Divertissement

Marseille : Le « bar Marius », un PMU où l’on « flambe, on boit et on laisse tout le reste à la maison »

2024-11-18

Auteur: Michel

Un trèfle à quatre feuilles décore la façade extérieure, fièrement installé sous les logos de la FDJ (Française des jeux) et du PMU. Perdu au croisement des ruelles Barbini et Toussaint, dans le 3e arrondissement de Marseille, l’un des plus défavorisés de France, si ce n’est d’Europe, le « Bar Marius » est un des derniers bastions de convivialité dans un quartier en déliquescence, victime de la violence liée au narcotrafic.

À l’intérieur, la magie du turf opère sur les deux écrans, captivant les habitués qui, dès l’aube, s’installent pour analyser les courses, acheter leurs tickets, et partager de brèves conversations avec Dominique, la gérante qui anime cet établissement depuis plus de trois décennies.

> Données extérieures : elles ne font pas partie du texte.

(* ===== verification/Striper.v ===== *)
(** * Striping of files over objects (osdc/Striper.cc)

    The blocks of a file are dealt out, [stripe_unit] bytes at a time, to
    [stripe_count] objects until these have [object_size] bytes, and then to the
    next set of objects.  A read maps a range of the file to extents of objects,
    reads these in any order, and puts the answers back together.

    The format of the object names, a string of the caller, is the parameter
    [name_of]. *)
From S2P Require Import Prelude StdMap.

Module Striper.

(** ** Layouts (include/fs_types.h, common/fs_types.cc) *)

Record file_layout_t : Type := mk_layout {
  stripe_unit : Z; stripe_count : Z; object_size : Z; pool_id : Z; pool_ns : list Z
}.

Definition CEPH_MIN_STRIPE_UNIT : Z := 65536.

Definition is_valid (l : file_layout_t) : bool :=
  if (stripe_unit l =? 0) || negb (Z.land (stripe_unit l) (CEPH_MIN_STRIPE_UNIT - 1) =? 0) then false
  else if (object_size l =? 0) || negb (Z.land (object_size l) (CEPH_MIN_STRIPE_UNIT - 1) =? 0) then false
  else if (object_size l <? stripe_unit l) || negb (object_size l mod stripe_unit l =? 0) then false
  else if stripe_count l =? 0 then false
  else true.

Un lieu de rencontres entre flambeurs et rêveurs

« Un flambeur, ça ne parle pas », explique Jasmine, une habituée de 40 ans, sa canette d’Orangina à la main. « Ils ont l’esprit totalement absorbé par leurs jeux » ajoute-t-elle, témoignage de l’intensité qui habite ces lieux. Dominique se souvient encore d’un joueur anonyme qui a décroché 1,3 million d’euros juste avant le Covid-19 : « Il est parti sans un mot, laissant tout le monde bouche bée. » Ce bar est également le théâtre d'histoires tragiques, où certains qui ont connu la fortune se retrouvent réduits à l’indigence.

Les clients du « Bar Marius » ne sont pas seulement des parieurs. Sébastien, un fonctionnaire d'État, y vient régulièrement pour se reconnecter avec une classe sociale qu'il estime disparue dans ses bureaux. Le bar est un lieu de vie où chacun, quel que soit son parcours, se croise dans une atmosphère chaleureuse et sans jugement.

Un cadre rustique et des histoires authentiques

Avec son décor minimaliste – un comptoir, quelques tabourets, et des tables prenant l’espace qui reste – le « Bar Marius » incarne l’authenticité marseillaise. Au milieu de ce chaos affectueux, la machine à karaoké et le chat du bar, Boulette, s’invitent à la fête. Un va-et-vient unique s’installe, entre les joueurs avides de victoires et ceux qui ne cherchent que le réconfort d’une tasse de café.

Parler de la vie à Marseille ici, c’est aussi évoquer les rumeurs qui circulent, le voisinage vivant qui apporte son lot d’anecdotes. Ce bar est non seulement un PMU, mais aussi un centre névralgique de rumeurs sur l’actualité, le dernier potin sur le quartier, ou les projets fous d’Elon Musk.

La patronne Dominique a décidé de mettre un terme à son service de restauration, considérant que la cuisine n’était plus rentable à son âge. « Aujourd’hui, avec l’inflation et la crise, les gens serrent la ceinture. » Pourtant, elle continue d’ouvrir son établissement aux aurores, prête à accueillir les innombrables histoires des Matins marseillais.

L’ambiance du « Bar Marius » est également animée par le tumulte extérieur. Un camion de déménagement coincé, des clients qui règlent des petits tracas du quotidien ; chaque jour est un mélange de drame et de comédie humaine que Dominique connait par cœur. Elle a gagné le respect dans cet environnement difficile, sa présence rassurante est appréciée de tous.

En fin de compte, le « Bar Marius » est bien plus qu’un simple PMU : c’est un microcosme où la vie marseillaise s’exprime en toute liberté, un lieu de partages, de joies et parfois de larmes. Dans cet échangisme vibratant de la culture locale, il suffit d'un instant pour comprendre que ici, comme le dit Dominique : « On flambe, on boit et on laisse tout le reste à la maison. » Un lieu où chaque client a une histoire, et où chaque journée est un chapitre de ce livre collectif qu'est Marseille.